Reproduce exactly, from the data that follows, the line with "it holds after its opening round trip. *)", the line with "(forall now, preserves", and every line that lies between them.

::: Task inputs :::

(** what [PendingAll] hands out is in the table *)
Lemma PendingAll_listed {E : Type} `{Env E} (limit : Z) (w w' : World E) ds :
  PendingAll limit w = (Ok ds, w') -> keyed (w_db w') -> Forall (fun d => key_of d ∈ keys_of (w_db w')) ds.
Proof.
  unfold PendingAll, query, query_at, wrapf, bind. destruct (env_db w) as [[[]|e|p] w1]; [|done..].
  destruct (limit <? 0); [done|]. intros [= Hs <-] Hk.
  assert (forall r, r ∈ take (Z.to_nat limit) (order_by_id (deposit_buffer (w_db w1))) -> r ∈ deposit_buffer (w_db w1)) as Hin.
  { intros r Hr. eapply elem_of_sublist in Hr; [|apply sublist_take]. unfold order_by_id in Hr.
    by rewrite (merge_sort_Permutation by_id) in Hr. }
  apply scanDeposits_keys in Hs; [|apply Forall_forall; intros r Hr; by apply (proj1 (Forall_forall _ _) Hk), Hin].
  apply Forall_forall. intros d Hd. apply (list_elem_of_fmap_2 key_of) in Hd. rewrite Hs in Hd.
  apply list_elem_of_fmap in Hd as (r & -> & Hr). by apply list_elem_of_fmap_2, Hin.
Qed.

(** What transactions keep of the outside holds after [SaveAndAdvance] when
    it holds after its opening round trip. *)
Section ExtFrame.
Context {E : Type} `{Env E} (P : E -> Prop).
Hypothesis P_tx : forall e, P e -> P (env_tx e).2.
Hypothesis P_commit : forall e, P e -> P (env_commit e).2.

Lemma tx_exec_frame g : preserves (fun v : DB * E => P v.2) (tx_exec g).
Proof.
  intros [db e] He. unfold tx_exec. pose proof (P_tx e He) as Ht.
  destruct (env_tx e) as [[err|] e']; cbn in *; [done|]. by destruct (g db).
Qed.

Lemma with_tx_frame body w :
  (forall now, preserves (fun v : DB * E => P v.2) (body now)) ->
  P (w_ext (after_roundtrip w)) -> P (w_ext (with_tx body w).2).
Proof.
  intros Hb Hw. unfold with_tx, after_roundtrip, bind, wrapf in *.
  destruct (env_db w) as [[[]|err|p] w1]; cbn in *; [|done..].
  specialize (Hb (db_now (w_ext w1)) (w_db w1, w_ext w1) Hw).
  destruct (body _ _) as [[[]|err|p] [db e]]; cbn in *; [|done..].
  pose proof (P_commit e Hb). by destruct (env_commit e) as [[] e'].
Qed.

Lemma SaveAndAdvance_frame c s block ds w :
  P (w_ext (after_roundtrip w)) -> P (w_ext (SaveAndAdvance c s block ds w).2).
Proof.
  apply with_tx_frame. intros now. pose proof tx_exec_frame as Hf.
  eff; apply preserves_wrapf, Hf.
Qed.
End ExtFrame.

(** ** Concrete runs *)
Module BufferWitness.
Import Quiet.

Definition dep (tx : string) (li : Z) : Deposit :=
  mkDeposit 1 tx li "0xf" "0xt" "2.5" 12 "ETH" "TXCF" "20231115071320" "20231115071320007".
Definition two : World Z := (SaveAndAdvance 1 "erc20" 7 [dep "0xaa" 0; dep "0xaa" 1] start).2.

Lemma two_wf : db_wf (w_db two).
Proof.
  change (w_db two) with
    (save_db 1700000000000000 1 "erc20" 7 [dep "0xaa" 0; dep "0xaa" 1] emptyDB).
  apply save_db_wf; [split; cbn; constructor|repeat constructor..];
    vm_compute; intuition congruence.
Qed.

Lemma buffer_invariant_witness : db_wf (w_db (Ack 1 "0xaa" 0 two).2) /\
  keys_of (w_db (Ack 1 "0xaa" 0 two).2) = [(1, "0xaa", 1)].
Proof.
  split; [|reflexivity].
  apply (proj2 (buffer_invariant (E := Z) ltac:(intros w Hw; exact Hw)) 1 "0xaa" 0), two_wf.
Defined.

Lemma rescan_idempotent_witness :
  deposit_buffer (w_db (SaveAndAdvance 1 "erc20" 7 [dep "0xaa" 1] two).2) = deposit_buffer (w_db two) /\
  length (deposit_buffer (w_db two)) = 2%nat.
Proof.
  split; [|reflexivity]. etrans; [apply (rescan_idempotent (E := Z) 1 "erc20" 7 [dep "0xaa" 1] two)|reflexivity].
  intros d ->%list_elem_of_singleton. right. left.
Defined.

Lemma PendingAll_oldest_first_witness : exists ds,
  PendingAll 1 two = (Ok ds, two) /\ key_of <$> ds = [(1, "0xaa", 0)].
Proof.
  destruct (PendingAll_oldest_first (E := Z) 1 two) as (ds & Hp & Hk & _);
    [reflexivity|lia|exact two_wf|].
  exists ds. split; [exact Hp|exact Hk].
Defined.
End BufferWitness.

:::

> [The answer]
    it holds after its opening round trip. *)
Section ExtFrame.
Context {E : Type} `{Env E} (P : E -> Prop).
Hypothesis P_tx : forall e, P e -> P (env_tx e).2.
Hypothesis P_commit : forall e, P e -> P (env_commit e).2.

Lemma tx_exec_frame g : preserves (fun v : DB * E => P v.2) (tx_exec g).
Proof.
  intros [db e] He. unfold tx_exec. pose proof (P_tx e He) as Ht.
  destruct (env_tx e) as [[err|] e']; cbn in *; [done|]. by destruct (g db).
Qed.

Lemma with_tx_frame body w :
  (forall now, preserves (fun v : DB * E => P v.2) (body now)) ->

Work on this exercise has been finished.